(** * zeroe: simple text attacks (src/zeroe/attacks/simple_attacks.py)

    A shallow embedding of the perturbation engine: the word transforms
    ([swap], [intruders], [disemvoweling], [truncating], [key], [natural]),
    the segmenter ([segmentation]) and the facade with its budgeted selection
    loop ([simple_perturb]).

    Conventions of the embedding.
    - Python [str] values are [string]s; [list(word)] is the list of its
      characters.  Characters are Rocq [ascii] characters, and [upper] /
      [lower] act on the letters a..z / A..Z as Python does on ASCII text.
    - The perturbation level is a rational number ([Q]), as every float is,
      and the comparisons the code makes with it are the exact ones.  The
      one product of the code, [len(words) * perturbation_level], is a
      floating-point product: [perturb_target] is its exact value, which the
      float has at level 0, at level 1 (for fewer than 2^53 tokens) and
      wherever the exact product is a float, and which it can miss in the
      last place elsewhere.  What is
      proved about the budget is therefore proved for every value of the
      target.
    - Every function that draws random numbers threads a random source
      ([rng]): an arbitrary tape of naturals read left to right.  Each
      primitive of [random] / [numpy.random] decodes the draws into its own
      range, so quantifying over tapes quantifies over all outcomes.  The
      two generators of the code are read off the one tape, in the order of
      the calls.
    - Exceptions and non-termination are outcomes ([Raise], [Diverge]) of a
      small state-and-error monad [M]; loops that the code does not bound
      take a fuel argument and [Diverge] when it runs out. *)

From Stdlib Require Import Ascii QArith Qround.
From stdpp Require Import gmap strings list.

(** ** Outcomes, random source and the monad *)

Inductive exn : Type :=
| ValueError (args : list string)
| KeyError (k : string)
| IndexError.

Inductive outcome (A : Type) : Type :=
| Ret (a : A)
| Raise (e : exn)
| Diverge.
Arguments Ret {A} a.
Arguments Raise {A} e.
Arguments Diverge {A}.

Record rng : Type := Rng { tape : nat → nat; cursor : nat }.

Definition M (A : Type) : Type := rng → outcome (A * rng).

#[global] Instance M_ret : MRet M := λ A a g, Ret (a, g).
#[global] Instance M_bind : MBind M := λ A B k m g,
  match m g with
  | Ret (a, g') => k a g'
  | Raise e => Raise e
  | Diverge => Diverge
  end.

Definition raise {A : Type} (e : exn) : M A := λ _, Raise e.
Definition diverge {A : Type} : M A := λ _, Diverge.

Module Rand.

(** One raw draw: read the tape at the cursor and advance. *)
Definition next : M nat :=
  λ g, Ret (tape g (cursor g), Rng (tape g) (S (cursor g))).

(** A float of the half-open interval [0, 1): two draws [a], [b] give
    a / (a + b + 1); every rational of the interval is reached. *)
Definition unit_interval : M Q :=
  a ← next; b ← next;
  mret (Z.of_nat a # Pos.of_succ_nat (a + b)).

(** [random.random()] *)
Definition random : M Q := unit_interval.

(** [numpy.random.uniform(0, 1)] *)
Definition uniform01 : M Q := unit_interval.

(** [random.randint(lo, hi)], both ends included; an empty range is a
    [ValueError]. *)
Definition randint (lo hi : Z) : M Z :=
  if (hi <? lo)%Z then raise (ValueError ["empty range for randrange()"])
  else d ← next; mret (lo + Z.of_nat d `mod` (hi - lo + 1))%Z.

(** [random.choice(seq)] and [numpy.random.choice(seq)]: an element of a
    non-empty sequence. *)
Definition choice {A : Type} (s : list A) : M A :=
  d ← next;
  match s !! (d `mod` length s) with
  | Some x => mret x
  | None => raise (ValueError ["cannot choose from an empty sequence"])
  end.

(** [x[i], x[j] = x[j], x[i]] *)
Definition exchange {A : Type} (i j : nat) (x : list A) : list A :=
  match x !! i, x !! j with
  | Some xi, Some xj => <[i := xj]> (<[j := xi]> x)
  | _, _ => x
  end.

(** [numpy.random.shuffle(x)]: the Fisher-Yates walk
    [for i in reversed(range(1, n)): j = random_interval(i); swap x[i], x[j]]. *)
Fixpoint shuffle_from {A : Type} (i : nat) (x : list A) : M (list A) :=
  match i with
  | O => mret x
  | S i' => d ← next; shuffle_from i' (exchange i (d `mod` S i) x)
  end.

Definition shuffle {A : Type} (x : list A) : M (list A) :=
  shuffle_from (length x - 1) x.

End Rand.

(** ** Python strings *)

Definition Qltb (x y : Q) : bool := negb (Qle_bool y x).

Module PyStr.

(** [list(word)] and [''.join(chars)] *)
Definition chars_of (s : string) : list ascii := String.list_ascii_of_string s.
Definition join_chars (cs : list ascii) : string := String.string_of_list_ascii cs.

(** [''.join(parts)] for a list of strings *)
Definition join (parts : list string) : string := foldr String.append "" parts.

(** [list(word)] when the items are used as strings (as [key] does). *)
Definition singletons (s : string) : list string :=
  (λ c, String c "") <$> chars_of s.

Definition is_ascii_upper (c : ascii) : bool :=
  let n := N_of_ascii c in ((65 <=? n) && (n <=? 90))%N.
Definition is_ascii_lower (c : ascii) : bool :=
  let n := N_of_ascii c in ((97 <=? n) && (n <=? 122))%N.

Definition upper_char (c : ascii) : ascii :=
  if is_ascii_lower c then ascii_of_N (N_of_ascii c - 32) else c.
Definition lower_char (c : ascii) : ascii :=
  if is_ascii_upper c then ascii_of_N (N_of_ascii c + 32) else c.

(** [s.upper()], [s.lower()] *)
Definition upper (s : string) : string := join_chars (upper_char <$> chars_of s).
Definition lower (s : string) : string := join_chars (lower_char <$> chars_of s).

(** [s.isupper()]: some cased character, and no lowercase one. *)
Definition isupper (s : string) : bool :=
  existsb is_ascii_upper (chars_of s) && forallb (λ c, negb (is_ascii_lower c)) (chars_of s).

(** [sub in s] for two strings: substring test. *)
Fixpoint contains (s sub : string) : bool :=
  String.prefix sub s ||
  match s with
  | EmptyString => false
  | String _ s' => contains s' sub
  end.

(** [string.punctuation]; the second character is the double quote. *)
Definition punctuation : string :=
  String "!" (String (ascii_of_N 34) "#$%&'()*+,-./:;<=>?@[\]^_`{|}~").

(** [re.sub('[' + cls + ']', '', s, flags=re.IGNORECASE)] for a class of
    plain letters: a character matches when it equals a class member up to
    case. *)
Definition class_matches_ignorecase (cls : string) (c : ascii) : bool :=
  existsb (λ v, Ascii.eqb (lower_char v) (lower_char c)) (chars_of cls).
Definition re_sub_class_ignorecase (cls s : string) : string :=
  join_chars (filter (λ c, class_matches_ignorecase cls c = false) (chars_of s)).

End PyStr.

(** [list.remove(x)]: drops the first item equal to [x]; [None] stands for
    the [ValueError] of an absent item. *)
Fixpoint list_remove (x : nat) (l : list nat) : option (list nat) :=
  match l with
  | [] => None
  | y :: l' => if decide (x = y) then Some l' else (y ::.) <$> list_remove x l'
  end.

(** ** Attack kinds *)

Inductive SimpleAttack : Type :=
| SWAP_FULL | SWAP_INNER | INTRUDE | DISEMVOWEL
| TRUNCATE | TYPO_KEYBOARD | TYPO_NATURAL | SEGMENT.

(** The [method] argument of [simple_perturb]: [Union[str, SimpleAttack]]. *)
Inductive method_arg : Type :=
| MethodStr (as_string : string)
| MethodEnum (attack : SimpleAttack).

Definition UnknownAttack (as_string : string) : exn :=
  ValueError ["Unknown attack method:"; as_string].
Definition InvalidLevel : exn :=
  ValueError ["Invalid value for perturbation level."].
Definition UnknownOperation : exn :=
  ValueError ["Unknown operation SimpleAttack.SEGMENT"].

Definition fromString (as_string : string) : M SimpleAttack :=
  if decide (as_string = "full-swap") then mret SWAP_FULL
  else if decide (as_string = "inner-swap") then mret SWAP_INNER
  else if decide (as_string = "intrude") then mret INTRUDE
  else if decide (as_string = "disemvowel") then mret DISEMVOWEL
  else if decide (as_string = "truncate") then mret TRUNCATE
  else if decide (as_string = "keyboard-typo") then mret TYPO_KEYBOARD
  else if decide (as_string = "natural-typo") then mret TYPO_NATURAL
  else if decide (as_string = "segment") then mret SEGMENT
  else raise (UnknownAttack as_string).

(** ** Word transforms *)

(** *** swap (the callers leave [seed] at [None]) *)

Definition shuffle_string (_word : string) : M string :=
  chars ← Rand.shuffle (PyStr.chars_of _word);
  mret (PyStr.join_chars chars).

(** [word[0]], [word[1:-1]], [word[-1]] of a word of at least two characters. *)
Definition first_mid_last (word : string) : option (ascii * string * ascii) :=
  match PyStr.chars_of word with
  | first :: rest =>
      match last rest with
      | Some l => Some (first, PyStr.join_chars (take (length rest - 1) rest), l)
      | None => None
      end
  | [] => None
  end.

(** The [while perturbed == word] loop; [fuel] bounds the number of shuffles
    and [swap] hands it the ten that the [tries] counter allows. *)
Fixpoint swap_loop (fuel : nat) (word : string) (inner : bool)
    (perturbed : string) (tries : nat) : M string :=
  if decide (perturbed = word) then
    let tries := S tries in
    if 10 <? tries then mret perturbed
    else
      match fuel with
      | O => diverge
      | S fuel' =>
          perturbed' ←
            (if inner then
               match first_mid_last word with
               | Some (first, mid, l) =>
                   mid' ← shuffle_string mid;
                   mret (String first mid' +:+ String l "")
               | None => raise IndexError
               end
             else shuffle_string word);
          swap_loop fuel' word inner perturbed' tries
      end
  else mret perturbed.

Definition swap (word : string) (inner : bool) : M string :=
  if (String.length word <? 3) || (inner && (String.length word <? 4))
  then mret word
  else swap_loop 10 word inner word 0.

(** *** intruders (the callers leave [seed] at [None]) *)

(** [chars.insert(i, x)] *)
Definition list_insert_at {A : Type} (i : nat) (x : A) (l : list A) : list A :=
  take i l ++ x :: drop i l.

(** The inner [while i < len(chars)] scan.  Each round lowers
    [len(chars) - i] by one, and [intruders] gives the scan that many rounds
    of [fuel]. *)
Fixpoint intruders_scan (fuel : nat) (perturbation_level : Q) (punct : ascii)
    (chars : list ascii) (i : nat) : M (list ascii) :=
  if i <? length chars then
    match fuel with
    | O => diverge
    | S fuel' =>
        u ← Rand.uniform01;
        if Qltb u perturbation_level
        then intruders_scan fuel' perturbation_level punct
               (list_insert_at i punct chars) (i + 1 + 1)
        else intruders_scan fuel' perturbation_level punct chars (i + 1)
    end
  else mret chars.

(** The outer [while perturbed == word] loop: nothing in the code bounds it,
    so its rounds are counted by the caller's [fuel]. *)
Fixpoint intruders_loop (fuel : nat) (word : string) (perturbation_level : Q)
    (punct : ascii) (chars : list ascii) (perturbed : string) : M string :=
  if decide (perturbed = word) then
    match fuel with
    | O => diverge
    | S fuel' =>
        chars' ← intruders_scan (length chars) perturbation_level punct chars 1;
        intruders_loop fuel' word perturbation_level punct chars'
          (PyStr.join_chars chars')
    end
  else mret perturbed.

Definition intruders (fuel : nat) (word : string) (perturbation_level : Q)
    : M string :=
  let chars := PyStr.chars_of word in
  let perturbed := word in
  punct ← Rand.choice (PyStr.chars_of PyStr.punctuation);
  if PyStr.contains PyStr.punctuation word || (String.length word <? 2)
  then mret word
  else if String.length word =? 2 then
    match chars, last chars with
    | c0 :: _, Some c1 => mret (PyStr.join_chars [c0; punct; c1])
    | _, _ => raise IndexError
    end
  else intruders_loop fuel word perturbation_level punct chars perturbed.

(** *** disemvoweling *)

Definition vocals_default : string := "AEIOU".

(** The counting loop: [if char.upper() in vocals: count_vowels += 1]. *)
Definition count_vowels (word vocals : string) : nat :=
  foldl (λ count char,
           if PyStr.contains vocals (String (PyStr.upper_char char) "")
           then count + 1 else count)
        0 (PyStr.chars_of word).

Definition disemvoweling_with (word vocals : string) : string :=
  if String.length word <? 3 then word
  else if count_vowels word vocals =? String.length word then word
  else PyStr.re_sub_class_ignorecase vocals word.

Definition disemvoweling (word : string) : string :=
  disemvoweling_with word vocals_default.

(** *** truncating *)

(** [while len(chars) > minlen and tmp_cutoff > 0], by recursion on the
    counter [tmp_cutoff] that every round decrements. *)
Fixpoint truncating_loop (chars : list ascii) (minlen tmp_cutoff : nat)
    : list ascii :=
  match tmp_cutoff with
  | O => chars
  | S tmp_cutoff' =>
      if minlen <? length chars
      then truncating_loop (take (length chars - 1) chars) minlen tmp_cutoff'
      else chars
  end.

Definition truncating_with (word : string) (minlen cutoff : nat) : string :=
  PyStr.join_chars (truncating_loop (PyStr.chars_of word) minlen cutoff).

Definition truncating (word : string) : string := truncating_with word 3 1.

(** ** The engine: table transforms, segmenter, budgeted selector, facade *)

Section Engine.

....

DESCRIPTION OF THE TASK:
Look above for every line with the word "IndexError" and copy it.

EXERCISE ANSWER:
| IndexError.
               | None => raise IndexError
    | _, _ => raise IndexError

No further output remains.